◆ **PROBLEM STATEMENT**
Scan the entries below. Return every line that includes "BlockImportResult".

↓↓↓

(* ===== verification/Network.v ===== *)
(** * The network manager and the scroll-wire protocol (crates/network/src, crates/scroll-wire/src)

    The gossip of blocks: the scroll-wire messages and connections, the eth-wire bridge, and the
    manager that deduplicates the blocks of peers, penalizes peers and announces blocks.  The inner
    network of reth, its LRU cache and the derived RLP codec of a message are parameters. *)

From S2P Require Import Prelude Sql Primitives BigEndian Engine DbModel Signing Watcher Orchestrator.

(** ** What the crates in use provide *)

(** [reth_network::cache::LruCache]. *)
Class LruCache := {
  lru : Type → Type;
  lru_new {A} : nat → lru A;
  lru_contains {A} `{!EqDecision A} : A → lru A → bool;
  lru_insert {A} `{!EqDecision A} : A → lru A → lru A
}.

(** The RLP codec of [NewBlock] and [Signature::from_raw]. *)
Class WireCodec `{Chain} := {
  rlp_encode_new_block : Bytes * DogeosBlock → Bytes;
  rlp_decode_new_block : Bytes → option ((Bytes * DogeosBlock) * Bytes);
  from_raw : Bytes → option Signature
}.

Section Network.
Context `{Chain} `{Rlp} `{SignerRecovery} `{SignatureBytes} `{LruCache} `{!WireCodec}.

(** ** scroll-wire messages (scroll-wire/src/protocol/proto.rs) *)

Definition LRU_CACHE_SIZE : nat := 100.

Record WireNewBlock := mkWireBlock { wire_signature : Bytes; wire_block : DogeosBlock }.
Definition NewBlock_new (signature : Signature) (block : DogeosBlock) : WireNewBlock :=
  mkWireBlock (sig_as_bytes signature) block.

Inductive ScrollMessage := MessageNewBlock (new_block : WireNewBlock).

Definition message_id (m : ScrollMessage) : Z := match m with MessageNewBlock _ => 0 end.

Definition encoded (m : ScrollMessage) : Bytes :=
  message_id m :: match m with
                  | MessageNewBlock b => rlp_encode_new_block (wire_signature b, wire_block b)
                  end.

(** What follows the message in the buffer is ignored. *)
Definition decode_message (buffer : Bytes) : option ScrollMessage :=
  match buffer with
  | [] => None
  | id :: buffer =>
      if id =? 0
      then '((signature, block), _) ← rlp_decode_new_block buffer;
           Some (MessageNewBlock (mkWireBlock signature block))
      else None
  end.

(** ** A scroll-wire connection (connection/mod.rs) *)

Inductive ScrollWireEvent :=
| ConnectionEstablished (peer : PeerId)
| WireNewBlockEvent (peer : PeerId) (block : DogeosBlock) (signature : Signature).

(** What is queued in both directions: messages to the peer, frames from it, and whether the peer
    closed the connection after them. *)
Record ScrollWireConnection := mkConnection {
  conn_peer : PeerId;
  outbound : list ScrollMessage;
  inbound : list Bytes;
  inbound_closed : bool
}.

Inductive ConnectionPoll := Frame (bytes : Bytes) | Disconnected | Idle.

(** [connection_poll]: the frame to send, with the events emitted on the way. *)
Fixpoint receive (peer : PeerId) (frames : list Bytes) (closed : bool) :
    ConnectionPoll * list Bytes * list ScrollWireEvent :=
  match frames with
  | [] => (if closed then Disconnected else Idle, [], [])
  | frame :: frames =>
      match decode_message frame with
      | None => (Disconnected, frames, [])
      | Some (MessageNewBlock b) =>
          match from_raw (wire_signature b) with
          | None => (Disconnected, frames, [])
          | Some signature =>
              let '(r, rest, events) := receive peer frames closed in
              (r, rest, WireNewBlockEvent peer (wire_block b) signature :: events)
          end
      end
  end.

Definition connection_poll (c : ScrollWireConnection) :
    ConnectionPoll * ScrollWireConnection * list ScrollWireEvent :=
  match outbound c with
  | msg :: rest =>
      (Frame (encoded msg), mkConnection (conn_peer c) rest (inbound c) (inbound_closed c), [])
  | [] =>
      let '(r, rest, events) := receive (conn_peer c) (inbound c) (inbound_closed c) in
      (r, mkConnection (conn_peer c) [] rest (inbound_closed c), events)
  end.

(** ** The scroll-wire manager (scroll-wire/src/manager.rs) *)

(** The sending half of a connection's queue. *)
Record ToConnection := mkToConnection { connection_open : bool; queued : list ScrollMessage }.

Inductive AnnounceBlockError := PeerNotConnected (p : PeerId) | SendFailed (p : PeerId).

Record ScrollWireManager := mkWireManager {
  wire_events : list ScrollWireEvent;
  connections : gmap PeerId ToConnection
}.

Definition is_connected (peer : PeerId) (m : ScrollWireManager) : bool :=
  bool_decide (is_Some (connections m !! peer)).

Definition wire_announce_block (peer : PeerId) (block : WireNewBlock) :
    M ScrollWireManager AnnounceBlockError unit :=
  let* m := get in
  match connections m !! peer with
  | None => fail (PeerNotConnected peer)
  | Some to_connection =>
      if connection_open to_connection then
        modify (λ m, mkWireManager (wire_events m)
          (<[peer := mkToConnection true (queued to_connection ++ [MessageNewBlock block])]>
             (connections m)))
      else
        modify (λ m, mkWireManager (wire_events m) (delete peer (connections m))) ;;;
        fail (SendFailed peer)
  end.

(** [poll]: registers connections up to the next block. *)
Fixpoint poll_events (events : list ScrollWireEvent) (cs : gmap PeerId ToConnection) :
    option ScrollWireEvent * ScrollWireManager :=
  match events with
  | [] => (None, mkWireManager [] cs)
  | ConnectionEstablished peer :: events =>
      poll_events events (<[peer := mkToConnection true []]> cs)
  | e :: events => (Some e, mkWireManager events cs)
  end.
Definition wire_poll (m : ScrollWireManager) : option ScrollWireEvent * ScrollWireManager :=
  poll_events (wire_events m) (connections m).

(** ** The network manager (network/src/manager.rs) *)

Definition ECDSA_SIGNATURE_LEN : nat := 65.
Definition u128_max : Z := 2 ^ 128 - 1.

(** [compute_td]. *)
Definition compute_td (td_constant block_number : Z) : Z := Z.min u128_max (td_constant + block_number).

(** The calls on the inner network and the events sent to the subscribers, in order. *)
Inductive NetworkAction :=
| ReputationBadBlock (peer : PeerId)
| EthWireAnnounce (peer : PeerId) (block : DogeosBlock) (td : Z) (hash : B256)
| NewBlockEvent (b : NewBlockWithPeer)
| ShutdownAcknowledged
| ListenerAdded.

Record ScrollNetworkManager := mkNetworkManager {
  scroll_wire : ScrollWireManager;
  blocks_seen : lru (B256 * Signature);
  peer_state : gmap PeerId (lru B256);
  td_constant : Z;
  network_signer : option Address;
  actions : list NetworkAction
}.

(** [from_parts]. *)
Definition NetworkManager_from_parts (td : Z) (authorized_signer : option Address) :
    ScrollNetworkManager :=
  mkNetworkManager (mkWireManager [] ∅) (lru_new LRU_CACHE_SIZE) ∅ td authorized_signer [].

Definition set_scroll_wire (x : ScrollWireManager) (nm : ScrollNetworkManager) :=
  mkNetworkManager x (blocks_seen nm) (peer_state nm) (td_constant nm) (network_signer nm)
    (actions nm).
Definition set_blocks_seen (x : lru (B256 * Signature)) (nm : ScrollNetworkManager) :=
  mkNetworkManager (scroll_wire nm) x (peer_state nm) (td_constant nm) (network_signer nm)
    (actions nm).
Definition set_peer_state (x : gmap PeerId (lru B256)) (nm : ScrollNetworkManager) :=
  mkNetworkManager (scroll_wire nm) (blocks_seen nm) x (td_constant nm) (network_signer nm)
    (actions nm).
Definition act (a : NetworkAction) (nm : ScrollNetworkManager) :=
  mkNetworkManager (scroll_wire nm) (blocks_seen nm) (peer_state nm) (td_constant nm)
    (network_signer nm) (actions nm ++ [a]).

Definition peer_has_seen_block (peer : PeerId) (h : B256) (nm : ScrollNetworkManager) : bool :=
  match peer_state nm !! peer with Some state => lru_contains h state | None => false end.

(** Whether the block is a duplicate. *)
Definition mark_block_seen (peer : PeerId) (h : B256) (nm : ScrollNetworkManager) :
    bool * ScrollNetworkManager :=
  let state := default (lru_new LRU_CACHE_SIZE) (peer_state nm !! peer) in
  if lru_contains h state
  then (true, set_peer_state (<[peer := state]> (peer_state nm)) nm)
  else (false, set_peer_state (<[peer := lru_insert h state]> (peer_state nm)) nm).

(** The signature is valid, or there is no authorized signer. *)
Definition verify_block_signature (b : WireNewBlock) (nm : ScrollNetworkManager) : bool :=
  match network_signer nm with
  | None => true
  | Some authorized_signer =>
      match from_raw (wire_signature b) with
      | None => false
      | Some signature =>
          match recover_signer signature (sig_encode_hash (header (wire_block b))) with
          | Ok recovered_signer => authorized_signer =? recovered_signer
          | _ => false
          end
      end
  end.

(** [block.header.extra_data = extra_data]. *)
Definition with_extra_data (extra : Bytes) (b : DogeosBlock) : DogeosBlock :=
  let h := header b in
  mkBlock
    {| parent_hash := parent_hash h; ommers_hash := ommers_hash h; beneficiary := beneficiary h;
       state_root := state_root h; transactions_root := transactions_root h;
       receipts_root := receipts_root h; logs_bloom := logs_bloom h; difficulty := difficulty h;
       h_number := h_number h; gas_limit := gas_limit h; gas_used := gas_used h;
       timestamp := timestamp h; extra_data := extra; mix_hash := mix_hash h; nonce := nonce h;
       base_fee_per_gas := base_fee_per_gas h |}
    (transactions b).

(** One peer of the announcement. *)
Definition announce_to (b : WireNewBlock) (hash : B256) (eth_wire : bool)
    (nm : ScrollNetworkManager) (peer : PeerId) : ScrollNetworkManager :=
  if peer_has_seen_block peer hash nm then nm
  else if is_connected peer (scroll_wire nm) then
    match wire_announce_block peer b (scroll_wire nm) with
    | (Ok _, m) => set_scroll_wire m nm
    | (_, m) => set_peer_state (delete peer (peer_state nm)) (set_scroll_wire m nm)
    end
  else if eth_wire then
    act (EthWireAnnounce peer (with_extra_data (wire_signature b) (wire_block b))
           (compute_td (td_constant nm) (block_number (wire_block b))) hash) nm
  else nm.

(** [announce_block]; [peers] is what the inner network answers. *)
Definition announce_block (b : WireNewBlock) (peers : option (list PeerId))
    (nm : ScrollNetworkManager) : ScrollNetworkManager :=
  match peers with
  | None => nm
  | Some peers =>
      foldl (announce_to b (block_hash_slow (wire_block b)) (verify_block_signature b nm)) nm peers
  end.

(** The part [on_scroll_wire_event] and [handle_eth_wire_block] share: penalize a peer that sends
    a block twice, and emit a block not seen yet. *)
Definition receive_block (peer : PeerId) (block : DogeosBlock) (signature : Signature)
    (nm : ScrollNetworkManager) : ScrollNetworkManager :=
  let block_hash := block_hash_slow block in
  let (duplicate, nm) := mark_block_seen peer block_hash nm in
  if duplicate then act (ReputationBadBlock peer) nm
  else if lru_contains (block_hash, signature) (blocks_seen nm) then nm
  else act (NewBlockEvent (mkNewBlock peer block signature))
         (set_blocks_seen (lru_insert (block_hash, signature) (blocks_seen nm)) nm).

Definition on_scroll_wire_event (event : ScrollWireEvent) (nm : ScrollNetworkManager) :
    outcome Empty_set ScrollNetworkManager :=
  match event with
  | WireNewBlockEvent peer block signature => Ok (receive_block peer block signature nm)
  | ConnectionEstablished _ => Panic
  end.

(** The signature at the end of the extra data. *)
Definition signature_of_extra_data (extra : Bytes) : option Signature :=
  if Nat.leb ECDSA_SIGNATURE_LEN (length extra)
  then from_raw (drop (length extra - ECDSA_SIGNATURE_LEN) extra) else None.

Definition handle_eth_wire_block (peer : PeerId) (block : DogeosBlock) (nm : ScrollNetworkManager) :
    ScrollNetworkManager :=
  match signature_of_extra_data (extra_data (header block)) with
  | Some signature => receive_block peer (with_extra_data [] block) signature nm
  | None => act (ReputationBadBlock peer) nm
  end.

Definition on_block_import_result (peer : PeerId) (r : BlockImportResult)
    (peers : option (list PeerId)) (nm : ScrollNetworkManager) : ScrollNetworkManager :=
  match r with
  | ImportValidBlock b signature | ImportValidHeader b signature =>
      announce_block (mkWireBlock signature b) peers nm
  | ImportConsensusError _ | ImportInvalidBlock | ImportFinalizedBlock =>
      act (ReputationBadBlock peer) nm
  end.

(** [NetworkHandleMessage]; a shutdown comes with whether its caller still waits for the answer. *)
Inductive NetworkHandleMessage :=
| HandleAnnounceBlock (block : DogeosBlock) (signature : Signature)
| HandleImportOutcome (peer : PeerId) (r : BlockImportResult)
| HandleShutdown (awaited : bool)
| HandleEventListener.

(** [tx.send(()).unwrap()] panics when the caller of the shutdown is gone. *)
Definition on_handle_message (message : NetworkHandleMessage) (peers : option (list PeerId))
    (nm : ScrollNetworkManager) : outcome Empty_set ScrollNetworkManager :=
  match message with
  | HandleAnnounceBlock block signature => Ok (announce_block (NewBlock_new signature block) peers nm)
  | HandleImportOutcome peer r => Ok (on_block_import_result peer r peers nm)
  | HandleShutdown awaited => if awaited then Ok (act ShutdownAcknowledged nm) else Panic
  | HandleEventListener => Ok (act ListenerAdded nm)
  end.

(** What one round of [run] can find ready; new scroll-wire events may arrive before it. *)
Inductive NetworkInput :=
| FromHandle (message : NetworkHandleMessage) (peers : option (list PeerId))
| FromWire (events : list ScrollWireEvent)
| FromEthWire (peer : PeerId) (block : DogeosBlock)
| ConnectionDropped (peer : PeerId).

(** A connection's queue is closed from the other side. *)
Definition drop_connection (peer : PeerId) (m : ScrollWireManager) : ScrollWireManager :=
  mkWireManager (wire_events m)
    (alter (λ c, mkToConnection false (queued c)) peer (connections m)).

(** One round of [run]. *)
Definition network_step (input : NetworkInput) (nm : ScrollNetworkManager) :
    outcome Empty_set ScrollNetworkManager :=
  match input with
  | FromHandle message peers => on_handle_message message peers nm
  | FromWire events =>
      let (event, m) := wire_poll (mkWireManager (wire_events (scroll_wire nm) ++ events)
                                     (connections (scroll_wire nm))) in
      match event with
      | Some event => on_scroll_wire_event event (set_scroll_wire m nm)
      | None => Ok (set_scroll_wire m nm)
      end
  | FromEthWire peer block => Ok (handle_eth_wire_block peer block nm)
  | ConnectionDropped peer => Ok (set_scroll_wire (drop_connection peer (scroll_wire nm)) nm)
  end.

(** ** The eth-wire bridge (network/src/eth_wire.rs); times in seconds *)

Definition ETH_WIRE_BLOCK_CHANNEL_SIZE : nat := 1000.
Definition DROP_LOG_INTERVAL : Z := 5.

Record EthWireBlockImport := mkEthWireImport {
  bridge : list (PeerId * DogeosBlock);
  bridge_open : bool;
  dropped_since_log : Z;
  last_drop_log : option Z
}.

Definition on_new_block (now : Z) (peer : PeerId) (block : DogeosBlock) (i : EthWireBlockImport) :
    EthWireBlockImport :=
  if negb (bridge_open i) then i
  else if Nat.ltb (length (bridge i)) ETH_WIRE_BLOCK_CHANNEL_SIZE then
    mkEthWireImport (bridge i ++ [(peer, block)]) true (dropped_since_log i) (last_drop_log i)
  else
    let due := match last_drop_log i with
               | Some last => DROP_LOG_INTERVAL <=? now - last
               | None => true
               end in
    if due then mkEthWireImport (bridge i) true 0 (Some now)
    else mkEthWireImport (bridge i) true (wrapping_add (dropped_since_log i) 1) (last_drop_log i).
End Network.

↑↑↑

◆ **RESULT FOR THIS TASK**
Definition on_block_import_result (peer : PeerId) (r : BlockImportResult)
| HandleImportOutcome (peer : PeerId) (r : BlockImportResult)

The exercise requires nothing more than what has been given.